[Start of section]

Lemma vw_app_nil vw : vw_app vw [] = vw.
Proof. destruct vw as [[d r] h n]. unfold vw_app. cbn. by rewrite !app_nil_r, Z.sub_0_r, Z.add_0_r. Qed.

Lemma read_full_split n a b f :
  0 <= n <= blen a -> read_full n (Reader (a ++ b) f) = (upto n a, None, Reader (from n a ++ b) f).
Proof.
  intros [Hn H]. unfold read_full. cbn [rd_data rd_fails]. rewrite blen_app.
  pose proof (blen_nonneg b). destruct (Z.leb_spec n (blen a + blen b)); [|lia].
  by rewrite upto_app_le, from_app_le by lia.
Qed.

Section Facts.
Context `{AE : AEAD, ZS : Zstd}.

Lemma nth_upto5 (l : bytes) : nth 4 (upto 5 l) x00 = nth 4 l x00.
Proof. by destruct l as [|? [|? [|? [|? [|? ?]]]]]. Qed.

(** Everything the in-memory framed loop accepts, the streaming loop accepts
    too, whatever follows it in the stream, and it writes the same plaintext. *)
Lemma stream_frames_open d max isC tr n : forall i data p t vw,
  open_frames d max isC tr n i data = Ok p -> blen p <= fw_room (vw_w vw) ->
  stream_frames d max isC n i (Reader (data ++ t) false) vw = Ok (vw_app vw p).
Proof.
  induction n as [|n IH]; intros i data p t vw; cbn [open_frames stream_frames].
  { destruct (blen data =? 0); [|done]. intros ->%ok_inv _. by rewrite vw_app_nil. }
  destruct (Z.ltb_spec (blen data) (ChunkCountSize + FlagsSize)) as [|H5]; [done |].
  change (ChunkCountSize + FlagsSize) with 5 in *. pose proof (be_get_range (upto ChunkCountSize data)) as Hg.
  set (stored := be_get _) in *. set (data1 := from 5 data).
  rewrite read_full_split by lia. rewrite upto_upto, nth_upto5 by (by cbv). fold stored data1.
  destruct (max <? stored); [done |].
  destruct (Z.ltb_spec (blen data1) IVSize) as [|H12]; [done |].
  rewrite read_full_split by (unfold IVSize in *; lia).
  destruct (Z.ltb_spec (blen (from IVSize data1)) stored) as [|Hs]; [done |].
  rewrite read_full_split by lia.
  destruct (gcm_open _ _ _) as [dec|]; [|done].
  destruct (decompress_chunk _ _ _) as [q|]; cbn [mbind result_bind]; [|done].
  intros (r & Hr & ->%ok_inv)%bind_ok_inv Hroom. rewrite blen_app in Hroom.
  pose proof (blen_nonneg q). pose proof (blen_nonneg r).
  rewrite vw_put_ok by lia. cbn [mbind result_bind].
  rewrite (IH _ _ _ _ _ Hr) by (cbn; lia). by rewrite vw_app_app.
Qed.

Lemma stream_gb1_open d cb n : forall i data p vw,
  0 < dchunkSize d -> open_gb1 d n i data = Ok p -> blen p <= fw_room (vw_w vw) ->
  stream_gb1 d cb n i (Reader data false) vw = Ok (vw_app vw p).
Proof.
  induction n as [|n IH]; intros i data p vw Hcs; cbn [open_gb1 stream_gb1].
  { destruct (blen data =? 0); [|done]. intros ->%ok_inv _. by rewrite vw_app_nil. }
  destruct (Z.ltb_spec (blen data) IVSize) as [|H12]; [done |].
  set (data1 := from IVSize data).
  replace (Reader data false) with (Reader (data ++ []) false) by (by rewrite app_nil_r).
  rewrite read_full_split, app_nil_r by (unfold IVSize in *; lia). fold data1.
  match goal with |- context [upto ?x data1] => set (ce := x) end.
  assert (Hrd : exists e2, read_full (dchunkSize d + TagSize) (Reader data1 false)
    = (upto ce data1, e2, Reader (from ce data1) false) /\ e2 <> Some RdErr).
  { unfold read_full, ce. cbn [rd_data rd_fails]. destruct (Z.ltb_spec (blen data1) (dchunkSize d + TagSize)).
    - destruct (Z.leb_spec (dchunkSize d + TagSize) (blen data1)); [lia |].
      rewrite upto_all, from_all by lia. eexists. split; [done | by case_bool_decide].
    - destruct (Z.leb_spec (dchunkSize d + TagSize) (blen data1)); [|lia]. by eexists. }
  destruct Hrd as (e2 & Hrd & He2). rewrite Hrd, bool_decide_false by done.
  destruct (gcm_open _ _ _) as [dec|]; [|done].
  intros (r & Hr & ->%ok_inv)%bind_ok_inv Hroom. rewrite blen_app in Hroom.
  pose proof (blen_nonneg dec). pose proof (blen_nonneg r).
  rewrite vw_put_ok by lia. cbn [mbind result_bind].
  rewrite (IH _ _ _ _ Hcs Hr) by (cbn; lia). by rewrite vw_app_app.
Qed.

[End of section]

● **DESCRIPTION OF THE TASK**
Copy out every line from the material above where the string "Lemma" turns up.

● **YOUR RESPONSE**
Lemma vw_app_nil vw : vw_app vw [] = vw.
Lemma read_full_split n a b f :
Lemma nth_upto5 (l : bytes) : nth 4 (upto 5 l) x00 = nth 4 l x00.
Lemma stream_frames_open d max isC tr n : forall i data p t vw,
Lemma stream_gb1_open d cb n : forall i data p vw,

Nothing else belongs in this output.